[Saved data entries]
== == ==
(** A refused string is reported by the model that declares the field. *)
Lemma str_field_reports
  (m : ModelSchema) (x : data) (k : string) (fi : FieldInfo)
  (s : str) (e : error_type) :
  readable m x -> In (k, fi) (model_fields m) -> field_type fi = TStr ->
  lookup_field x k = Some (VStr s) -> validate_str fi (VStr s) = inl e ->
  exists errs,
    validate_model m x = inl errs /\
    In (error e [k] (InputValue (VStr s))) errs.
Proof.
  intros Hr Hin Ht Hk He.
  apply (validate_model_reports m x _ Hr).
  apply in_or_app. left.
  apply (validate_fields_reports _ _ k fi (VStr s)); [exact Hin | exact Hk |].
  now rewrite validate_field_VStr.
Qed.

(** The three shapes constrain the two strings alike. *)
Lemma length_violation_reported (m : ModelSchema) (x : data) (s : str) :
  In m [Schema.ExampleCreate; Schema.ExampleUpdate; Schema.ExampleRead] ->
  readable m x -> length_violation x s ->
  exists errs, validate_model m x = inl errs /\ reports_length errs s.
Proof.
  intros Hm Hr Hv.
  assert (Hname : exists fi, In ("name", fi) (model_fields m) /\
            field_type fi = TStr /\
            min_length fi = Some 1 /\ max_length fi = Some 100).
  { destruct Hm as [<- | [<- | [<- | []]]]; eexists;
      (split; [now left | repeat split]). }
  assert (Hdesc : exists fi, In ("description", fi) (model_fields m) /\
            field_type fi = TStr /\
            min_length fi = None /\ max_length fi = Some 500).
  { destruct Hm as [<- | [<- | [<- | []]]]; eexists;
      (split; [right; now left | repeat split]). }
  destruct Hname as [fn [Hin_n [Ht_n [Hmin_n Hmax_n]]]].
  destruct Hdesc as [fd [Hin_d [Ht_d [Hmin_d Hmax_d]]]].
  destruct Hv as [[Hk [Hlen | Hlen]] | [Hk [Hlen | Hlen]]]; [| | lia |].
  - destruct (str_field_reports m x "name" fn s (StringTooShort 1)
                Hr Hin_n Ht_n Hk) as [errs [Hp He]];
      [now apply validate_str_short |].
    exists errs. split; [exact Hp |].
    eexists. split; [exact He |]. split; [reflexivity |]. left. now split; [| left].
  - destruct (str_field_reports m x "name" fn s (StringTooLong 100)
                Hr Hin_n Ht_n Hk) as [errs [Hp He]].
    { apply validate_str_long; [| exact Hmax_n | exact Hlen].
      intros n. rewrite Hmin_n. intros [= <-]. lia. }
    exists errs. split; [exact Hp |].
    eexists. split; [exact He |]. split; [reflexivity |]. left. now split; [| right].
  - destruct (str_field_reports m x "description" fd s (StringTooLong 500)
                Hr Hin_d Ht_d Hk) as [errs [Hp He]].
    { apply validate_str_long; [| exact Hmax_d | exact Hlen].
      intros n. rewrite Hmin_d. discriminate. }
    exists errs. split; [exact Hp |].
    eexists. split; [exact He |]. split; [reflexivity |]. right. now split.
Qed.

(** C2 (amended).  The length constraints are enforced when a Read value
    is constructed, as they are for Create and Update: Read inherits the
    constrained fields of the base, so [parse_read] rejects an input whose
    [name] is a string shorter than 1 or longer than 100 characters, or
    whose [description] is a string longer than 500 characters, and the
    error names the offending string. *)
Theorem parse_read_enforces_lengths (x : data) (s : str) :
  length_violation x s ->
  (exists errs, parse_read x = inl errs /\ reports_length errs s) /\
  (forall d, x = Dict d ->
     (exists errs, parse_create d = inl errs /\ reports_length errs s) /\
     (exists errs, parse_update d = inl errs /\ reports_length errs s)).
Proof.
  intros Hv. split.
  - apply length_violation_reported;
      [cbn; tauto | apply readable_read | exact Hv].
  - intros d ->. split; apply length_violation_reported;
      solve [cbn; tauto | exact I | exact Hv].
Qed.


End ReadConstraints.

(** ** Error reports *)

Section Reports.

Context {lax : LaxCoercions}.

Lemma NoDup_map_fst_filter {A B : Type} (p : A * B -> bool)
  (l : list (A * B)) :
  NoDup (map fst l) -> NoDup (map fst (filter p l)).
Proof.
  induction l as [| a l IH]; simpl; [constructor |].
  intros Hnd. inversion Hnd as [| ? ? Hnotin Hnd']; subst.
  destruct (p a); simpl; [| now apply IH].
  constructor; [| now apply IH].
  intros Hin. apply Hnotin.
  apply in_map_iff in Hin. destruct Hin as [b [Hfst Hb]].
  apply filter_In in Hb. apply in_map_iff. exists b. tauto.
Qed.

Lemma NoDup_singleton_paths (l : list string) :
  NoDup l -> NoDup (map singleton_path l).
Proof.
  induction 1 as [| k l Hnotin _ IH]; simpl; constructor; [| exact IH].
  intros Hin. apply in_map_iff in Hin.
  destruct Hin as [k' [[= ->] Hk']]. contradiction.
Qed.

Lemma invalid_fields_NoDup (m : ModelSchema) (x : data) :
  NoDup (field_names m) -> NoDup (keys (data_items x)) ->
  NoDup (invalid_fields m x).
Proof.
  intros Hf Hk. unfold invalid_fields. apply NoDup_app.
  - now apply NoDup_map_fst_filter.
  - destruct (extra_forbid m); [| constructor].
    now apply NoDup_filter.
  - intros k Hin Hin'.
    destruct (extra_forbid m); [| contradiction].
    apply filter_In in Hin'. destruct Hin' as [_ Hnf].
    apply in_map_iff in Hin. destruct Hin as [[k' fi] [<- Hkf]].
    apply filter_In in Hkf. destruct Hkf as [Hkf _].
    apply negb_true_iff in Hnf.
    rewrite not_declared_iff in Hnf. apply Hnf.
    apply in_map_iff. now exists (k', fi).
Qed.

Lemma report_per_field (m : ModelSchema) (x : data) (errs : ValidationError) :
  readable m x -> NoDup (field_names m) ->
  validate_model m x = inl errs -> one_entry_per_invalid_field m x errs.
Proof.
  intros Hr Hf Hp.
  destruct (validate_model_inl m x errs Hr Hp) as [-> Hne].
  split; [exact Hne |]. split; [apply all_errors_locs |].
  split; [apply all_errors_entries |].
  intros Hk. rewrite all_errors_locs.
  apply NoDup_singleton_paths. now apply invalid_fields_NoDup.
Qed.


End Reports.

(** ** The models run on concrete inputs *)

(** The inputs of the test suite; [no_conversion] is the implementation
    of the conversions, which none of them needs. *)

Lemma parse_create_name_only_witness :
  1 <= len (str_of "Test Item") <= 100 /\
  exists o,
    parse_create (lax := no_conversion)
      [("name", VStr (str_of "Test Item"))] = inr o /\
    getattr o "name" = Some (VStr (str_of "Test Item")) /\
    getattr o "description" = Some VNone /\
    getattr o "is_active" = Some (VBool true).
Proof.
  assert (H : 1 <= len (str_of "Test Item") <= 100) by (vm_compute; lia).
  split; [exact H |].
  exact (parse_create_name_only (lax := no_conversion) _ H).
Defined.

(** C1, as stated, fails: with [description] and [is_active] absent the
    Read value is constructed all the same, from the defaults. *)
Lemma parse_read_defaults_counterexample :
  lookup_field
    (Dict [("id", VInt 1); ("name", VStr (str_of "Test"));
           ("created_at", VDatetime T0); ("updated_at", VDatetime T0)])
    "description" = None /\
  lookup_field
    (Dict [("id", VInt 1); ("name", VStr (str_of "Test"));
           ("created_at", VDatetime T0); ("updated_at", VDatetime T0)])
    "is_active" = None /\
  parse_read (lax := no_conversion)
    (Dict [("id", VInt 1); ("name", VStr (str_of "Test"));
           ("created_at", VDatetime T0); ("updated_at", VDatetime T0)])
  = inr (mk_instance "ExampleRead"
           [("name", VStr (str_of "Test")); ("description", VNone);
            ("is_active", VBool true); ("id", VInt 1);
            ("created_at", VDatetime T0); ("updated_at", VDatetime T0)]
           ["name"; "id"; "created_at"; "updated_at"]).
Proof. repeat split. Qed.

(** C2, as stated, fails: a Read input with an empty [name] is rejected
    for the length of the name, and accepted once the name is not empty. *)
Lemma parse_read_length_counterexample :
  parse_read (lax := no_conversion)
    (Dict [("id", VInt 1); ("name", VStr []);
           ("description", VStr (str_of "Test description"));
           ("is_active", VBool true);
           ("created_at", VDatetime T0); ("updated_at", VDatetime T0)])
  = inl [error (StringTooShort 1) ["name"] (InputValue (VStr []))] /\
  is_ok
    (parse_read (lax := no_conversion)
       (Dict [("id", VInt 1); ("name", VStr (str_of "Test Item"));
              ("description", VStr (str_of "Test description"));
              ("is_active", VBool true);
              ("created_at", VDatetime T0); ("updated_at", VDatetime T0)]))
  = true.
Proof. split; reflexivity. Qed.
== == ==
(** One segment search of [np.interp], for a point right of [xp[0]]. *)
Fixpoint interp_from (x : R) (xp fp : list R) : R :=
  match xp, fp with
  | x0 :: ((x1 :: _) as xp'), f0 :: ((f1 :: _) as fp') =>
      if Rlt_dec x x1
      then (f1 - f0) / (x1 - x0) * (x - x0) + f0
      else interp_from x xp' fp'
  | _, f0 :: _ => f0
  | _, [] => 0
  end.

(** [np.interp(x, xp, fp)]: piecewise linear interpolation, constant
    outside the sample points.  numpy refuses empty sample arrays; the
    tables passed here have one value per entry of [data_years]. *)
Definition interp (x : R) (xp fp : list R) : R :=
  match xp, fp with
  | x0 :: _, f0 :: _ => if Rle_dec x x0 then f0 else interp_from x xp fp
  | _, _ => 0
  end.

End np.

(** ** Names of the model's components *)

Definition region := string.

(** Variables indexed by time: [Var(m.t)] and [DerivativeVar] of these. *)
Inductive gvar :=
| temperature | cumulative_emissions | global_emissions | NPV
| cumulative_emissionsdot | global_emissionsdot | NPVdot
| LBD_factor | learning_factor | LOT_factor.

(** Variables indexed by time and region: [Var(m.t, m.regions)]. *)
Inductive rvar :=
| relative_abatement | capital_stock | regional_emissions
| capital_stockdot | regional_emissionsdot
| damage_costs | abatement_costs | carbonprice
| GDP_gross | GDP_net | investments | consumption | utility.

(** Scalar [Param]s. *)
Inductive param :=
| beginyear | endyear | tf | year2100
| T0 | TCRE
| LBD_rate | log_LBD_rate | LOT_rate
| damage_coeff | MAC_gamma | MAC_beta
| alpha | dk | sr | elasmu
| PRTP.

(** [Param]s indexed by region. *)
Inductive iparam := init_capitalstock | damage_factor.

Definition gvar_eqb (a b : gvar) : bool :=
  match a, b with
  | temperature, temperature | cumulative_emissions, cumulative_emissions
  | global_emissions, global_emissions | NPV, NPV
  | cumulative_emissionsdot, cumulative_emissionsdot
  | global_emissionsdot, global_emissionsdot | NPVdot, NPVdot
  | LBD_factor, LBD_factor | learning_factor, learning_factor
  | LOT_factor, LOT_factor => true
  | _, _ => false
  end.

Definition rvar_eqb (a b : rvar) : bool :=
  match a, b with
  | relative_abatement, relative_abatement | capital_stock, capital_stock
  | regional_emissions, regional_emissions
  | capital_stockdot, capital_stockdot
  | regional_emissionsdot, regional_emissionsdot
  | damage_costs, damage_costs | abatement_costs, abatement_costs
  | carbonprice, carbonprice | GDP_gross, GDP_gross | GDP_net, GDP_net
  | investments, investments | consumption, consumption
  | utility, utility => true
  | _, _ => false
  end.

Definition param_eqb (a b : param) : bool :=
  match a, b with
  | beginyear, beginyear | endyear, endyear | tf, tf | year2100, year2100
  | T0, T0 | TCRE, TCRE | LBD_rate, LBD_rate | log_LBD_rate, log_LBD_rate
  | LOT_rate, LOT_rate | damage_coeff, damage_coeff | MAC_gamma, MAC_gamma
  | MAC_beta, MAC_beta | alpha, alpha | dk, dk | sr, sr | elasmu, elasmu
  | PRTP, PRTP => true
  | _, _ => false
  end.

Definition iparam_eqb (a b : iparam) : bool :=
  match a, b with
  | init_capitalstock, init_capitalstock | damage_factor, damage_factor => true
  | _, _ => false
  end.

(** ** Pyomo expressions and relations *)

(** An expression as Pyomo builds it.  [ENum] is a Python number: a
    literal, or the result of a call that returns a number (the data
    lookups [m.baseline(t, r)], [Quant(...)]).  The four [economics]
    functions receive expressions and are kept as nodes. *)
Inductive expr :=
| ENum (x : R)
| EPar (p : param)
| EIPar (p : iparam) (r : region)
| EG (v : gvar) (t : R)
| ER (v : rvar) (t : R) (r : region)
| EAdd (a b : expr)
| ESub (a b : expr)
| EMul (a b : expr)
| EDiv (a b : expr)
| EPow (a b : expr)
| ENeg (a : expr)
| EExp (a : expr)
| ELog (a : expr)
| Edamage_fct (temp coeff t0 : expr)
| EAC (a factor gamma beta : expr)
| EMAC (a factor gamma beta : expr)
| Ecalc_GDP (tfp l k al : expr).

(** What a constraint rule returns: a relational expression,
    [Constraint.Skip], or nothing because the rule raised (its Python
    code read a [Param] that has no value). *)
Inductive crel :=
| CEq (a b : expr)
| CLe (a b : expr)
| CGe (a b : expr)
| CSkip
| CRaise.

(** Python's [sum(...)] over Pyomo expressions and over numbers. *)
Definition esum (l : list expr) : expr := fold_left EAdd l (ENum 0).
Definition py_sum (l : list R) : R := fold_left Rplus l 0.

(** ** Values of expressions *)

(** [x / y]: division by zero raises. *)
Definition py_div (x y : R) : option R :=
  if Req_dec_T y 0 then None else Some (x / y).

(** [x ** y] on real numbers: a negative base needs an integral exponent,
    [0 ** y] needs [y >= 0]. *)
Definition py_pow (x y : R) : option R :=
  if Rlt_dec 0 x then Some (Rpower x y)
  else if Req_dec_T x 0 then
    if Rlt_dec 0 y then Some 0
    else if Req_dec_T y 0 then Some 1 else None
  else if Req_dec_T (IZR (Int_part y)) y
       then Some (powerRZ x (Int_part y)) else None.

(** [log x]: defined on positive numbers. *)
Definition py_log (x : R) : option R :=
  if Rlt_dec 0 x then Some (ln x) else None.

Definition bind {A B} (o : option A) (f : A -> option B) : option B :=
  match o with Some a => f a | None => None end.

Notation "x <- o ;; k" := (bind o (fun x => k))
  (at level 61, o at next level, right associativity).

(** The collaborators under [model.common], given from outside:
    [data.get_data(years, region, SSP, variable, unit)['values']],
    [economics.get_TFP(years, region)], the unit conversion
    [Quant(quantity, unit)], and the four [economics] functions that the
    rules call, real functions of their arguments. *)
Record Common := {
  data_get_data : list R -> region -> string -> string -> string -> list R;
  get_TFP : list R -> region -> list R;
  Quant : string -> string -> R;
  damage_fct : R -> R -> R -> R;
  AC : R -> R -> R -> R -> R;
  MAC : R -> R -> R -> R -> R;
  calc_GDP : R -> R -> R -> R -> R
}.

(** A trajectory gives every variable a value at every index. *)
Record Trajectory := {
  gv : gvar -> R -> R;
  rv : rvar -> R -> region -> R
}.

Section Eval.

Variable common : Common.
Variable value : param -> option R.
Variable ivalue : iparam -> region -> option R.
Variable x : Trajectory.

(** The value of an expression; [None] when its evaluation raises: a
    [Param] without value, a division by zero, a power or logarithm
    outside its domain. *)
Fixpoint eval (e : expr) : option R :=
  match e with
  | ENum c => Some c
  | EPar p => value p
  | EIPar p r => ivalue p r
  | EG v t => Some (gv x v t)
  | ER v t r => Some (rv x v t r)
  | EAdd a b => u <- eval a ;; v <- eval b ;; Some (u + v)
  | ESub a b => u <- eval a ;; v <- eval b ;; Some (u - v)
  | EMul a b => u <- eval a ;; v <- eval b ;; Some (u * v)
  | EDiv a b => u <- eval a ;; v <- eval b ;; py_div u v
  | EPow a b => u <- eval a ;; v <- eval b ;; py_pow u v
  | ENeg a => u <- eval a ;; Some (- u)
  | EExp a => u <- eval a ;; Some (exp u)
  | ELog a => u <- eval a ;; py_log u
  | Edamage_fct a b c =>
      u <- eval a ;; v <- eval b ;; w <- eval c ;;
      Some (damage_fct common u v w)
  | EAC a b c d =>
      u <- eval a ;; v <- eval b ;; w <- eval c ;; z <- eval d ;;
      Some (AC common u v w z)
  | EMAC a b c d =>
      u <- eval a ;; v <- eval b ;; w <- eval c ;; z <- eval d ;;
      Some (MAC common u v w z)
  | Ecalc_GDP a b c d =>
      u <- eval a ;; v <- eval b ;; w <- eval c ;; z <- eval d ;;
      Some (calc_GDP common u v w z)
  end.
== == ==
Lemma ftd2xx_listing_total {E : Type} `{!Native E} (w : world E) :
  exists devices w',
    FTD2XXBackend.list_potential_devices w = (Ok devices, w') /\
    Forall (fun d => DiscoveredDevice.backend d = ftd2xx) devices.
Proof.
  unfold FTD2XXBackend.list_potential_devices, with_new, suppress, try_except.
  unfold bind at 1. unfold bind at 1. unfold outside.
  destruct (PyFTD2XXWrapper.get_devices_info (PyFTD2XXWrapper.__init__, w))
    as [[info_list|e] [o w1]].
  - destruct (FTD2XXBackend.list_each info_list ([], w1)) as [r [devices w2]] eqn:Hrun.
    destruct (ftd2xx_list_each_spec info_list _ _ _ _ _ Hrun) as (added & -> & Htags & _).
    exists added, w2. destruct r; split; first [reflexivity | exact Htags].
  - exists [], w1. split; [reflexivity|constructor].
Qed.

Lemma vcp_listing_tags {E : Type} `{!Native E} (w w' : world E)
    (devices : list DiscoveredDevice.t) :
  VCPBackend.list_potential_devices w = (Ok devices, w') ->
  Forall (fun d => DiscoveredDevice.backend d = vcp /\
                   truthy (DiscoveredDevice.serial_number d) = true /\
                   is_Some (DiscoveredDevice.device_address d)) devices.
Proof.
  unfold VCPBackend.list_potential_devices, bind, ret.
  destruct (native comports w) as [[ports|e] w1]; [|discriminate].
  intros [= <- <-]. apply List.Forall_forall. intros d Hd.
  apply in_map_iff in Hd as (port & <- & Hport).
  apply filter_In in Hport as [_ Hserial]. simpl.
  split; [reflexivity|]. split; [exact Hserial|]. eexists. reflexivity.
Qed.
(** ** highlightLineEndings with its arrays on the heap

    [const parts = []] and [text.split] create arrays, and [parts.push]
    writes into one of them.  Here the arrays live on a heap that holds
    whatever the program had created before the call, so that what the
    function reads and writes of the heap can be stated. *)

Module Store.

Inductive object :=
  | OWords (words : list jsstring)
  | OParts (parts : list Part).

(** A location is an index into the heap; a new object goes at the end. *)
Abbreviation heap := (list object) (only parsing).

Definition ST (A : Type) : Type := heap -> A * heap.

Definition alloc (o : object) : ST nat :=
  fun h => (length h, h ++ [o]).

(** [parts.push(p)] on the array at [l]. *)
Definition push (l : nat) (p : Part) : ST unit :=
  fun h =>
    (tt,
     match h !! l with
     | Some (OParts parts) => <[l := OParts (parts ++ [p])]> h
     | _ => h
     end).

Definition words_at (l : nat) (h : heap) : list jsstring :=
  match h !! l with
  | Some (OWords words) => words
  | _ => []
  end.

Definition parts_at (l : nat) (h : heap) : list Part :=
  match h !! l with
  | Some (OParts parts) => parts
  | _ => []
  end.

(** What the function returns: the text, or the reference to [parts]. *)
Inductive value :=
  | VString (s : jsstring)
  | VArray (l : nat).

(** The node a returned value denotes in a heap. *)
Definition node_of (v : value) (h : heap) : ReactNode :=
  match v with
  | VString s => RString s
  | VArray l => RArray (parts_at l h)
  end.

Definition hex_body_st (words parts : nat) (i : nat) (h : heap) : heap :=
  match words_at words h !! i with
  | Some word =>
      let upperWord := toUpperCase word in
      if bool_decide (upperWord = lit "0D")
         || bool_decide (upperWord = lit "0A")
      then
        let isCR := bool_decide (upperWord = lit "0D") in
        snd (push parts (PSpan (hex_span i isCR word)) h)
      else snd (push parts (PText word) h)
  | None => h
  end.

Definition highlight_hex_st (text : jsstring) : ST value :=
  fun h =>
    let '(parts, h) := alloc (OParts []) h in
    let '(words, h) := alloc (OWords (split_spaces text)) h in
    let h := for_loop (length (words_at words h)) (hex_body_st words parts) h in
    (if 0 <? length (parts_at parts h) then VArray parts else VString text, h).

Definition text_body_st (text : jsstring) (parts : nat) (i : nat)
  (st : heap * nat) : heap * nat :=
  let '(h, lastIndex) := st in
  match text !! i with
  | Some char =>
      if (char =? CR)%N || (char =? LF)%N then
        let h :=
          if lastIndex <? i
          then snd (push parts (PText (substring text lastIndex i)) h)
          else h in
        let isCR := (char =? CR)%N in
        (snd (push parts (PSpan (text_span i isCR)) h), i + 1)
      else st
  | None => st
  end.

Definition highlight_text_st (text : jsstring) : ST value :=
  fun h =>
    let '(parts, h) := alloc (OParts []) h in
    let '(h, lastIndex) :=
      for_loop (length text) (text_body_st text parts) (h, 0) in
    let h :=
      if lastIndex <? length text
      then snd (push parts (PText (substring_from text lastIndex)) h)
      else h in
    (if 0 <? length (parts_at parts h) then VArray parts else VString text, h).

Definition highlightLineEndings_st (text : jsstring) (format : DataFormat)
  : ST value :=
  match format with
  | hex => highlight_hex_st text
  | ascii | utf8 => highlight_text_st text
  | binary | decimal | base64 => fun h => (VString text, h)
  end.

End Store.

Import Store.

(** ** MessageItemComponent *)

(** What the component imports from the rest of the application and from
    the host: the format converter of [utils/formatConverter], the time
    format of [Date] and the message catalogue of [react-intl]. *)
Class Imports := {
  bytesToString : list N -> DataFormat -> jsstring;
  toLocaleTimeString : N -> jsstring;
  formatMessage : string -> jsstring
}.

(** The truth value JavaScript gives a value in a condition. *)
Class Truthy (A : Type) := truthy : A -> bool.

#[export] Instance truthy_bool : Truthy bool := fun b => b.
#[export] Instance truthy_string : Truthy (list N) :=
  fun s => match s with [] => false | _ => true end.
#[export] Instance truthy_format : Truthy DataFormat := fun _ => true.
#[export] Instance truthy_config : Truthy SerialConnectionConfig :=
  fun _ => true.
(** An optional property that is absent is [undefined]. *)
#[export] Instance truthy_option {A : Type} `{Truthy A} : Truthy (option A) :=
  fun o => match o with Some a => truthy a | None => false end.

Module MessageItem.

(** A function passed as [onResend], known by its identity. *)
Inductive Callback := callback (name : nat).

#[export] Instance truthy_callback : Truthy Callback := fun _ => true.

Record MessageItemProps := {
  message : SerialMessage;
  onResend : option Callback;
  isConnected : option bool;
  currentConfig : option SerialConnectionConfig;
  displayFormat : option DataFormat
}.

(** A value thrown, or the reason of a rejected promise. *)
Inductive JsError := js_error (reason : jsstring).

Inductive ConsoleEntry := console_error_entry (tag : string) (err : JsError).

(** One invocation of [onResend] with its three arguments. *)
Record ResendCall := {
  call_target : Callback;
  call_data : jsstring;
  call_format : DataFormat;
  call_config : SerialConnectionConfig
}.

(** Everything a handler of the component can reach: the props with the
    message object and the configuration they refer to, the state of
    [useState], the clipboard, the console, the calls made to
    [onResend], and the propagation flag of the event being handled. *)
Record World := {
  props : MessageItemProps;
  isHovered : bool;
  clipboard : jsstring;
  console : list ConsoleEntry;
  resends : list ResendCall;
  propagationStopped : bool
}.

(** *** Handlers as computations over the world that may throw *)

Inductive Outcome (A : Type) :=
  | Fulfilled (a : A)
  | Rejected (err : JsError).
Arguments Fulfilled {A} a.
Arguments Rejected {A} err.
== == ==
# [WHAT TO WORK ON]
Would you print, exactly as written, every line above from the one holding "literal, or the" through the one holding "Definition py_pow (x", with both included and no other lines?

# [WRITTEN ANSWER]
    literal, or the result of a call that returns a number (the data
    lookups [m.baseline(t, r)], [Quant(...)]).  The four [economics]
    functions receive expressions and are kept as nodes. *)
Inductive expr :=
| ENum (x : R)
| EPar (p : param)
| EIPar (p : iparam) (r : region)
| EG (v : gvar) (t : R)
| ER (v : rvar) (t : R) (r : region)
| EAdd (a b : expr)
| ESub (a b : expr)
| EMul (a b : expr)
| EDiv (a b : expr)
| EPow (a b : expr)
| ENeg (a : expr)
| EExp (a : expr)
| ELog (a : expr)
| Edamage_fct (temp coeff t0 : expr)
| EAC (a factor gamma beta : expr)
| EMAC (a factor gamma beta : expr)
| Ecalc_GDP (tfp l k al : expr).

(** What a constraint rule returns: a relational expression,
    [Constraint.Skip], or nothing because the rule raised (its Python
    code read a [Param] that has no value). *)
Inductive crel :=
| CEq (a b : expr)
| CLe (a b : expr)
| CGe (a b : expr)
| CSkip
| CRaise.

(** Python's [sum(...)] over Pyomo expressions and over numbers. *)
Definition esum (l : list expr) : expr := fold_left EAdd l (ENum 0).
Definition py_sum (l : list R) : R := fold_left Rplus l 0.

(** ** Values of expressions *)

(** [x / y]: division by zero raises. *)
Definition py_div (x y : R) : option R :=
  if Req_dec_T y 0 then None else Some (x / y).

(** [x ** y] on real numbers: a negative base needs an integral exponent,
    [0 ** y] needs [y >= 0]. *)
Definition py_pow (x y : R) : option R :=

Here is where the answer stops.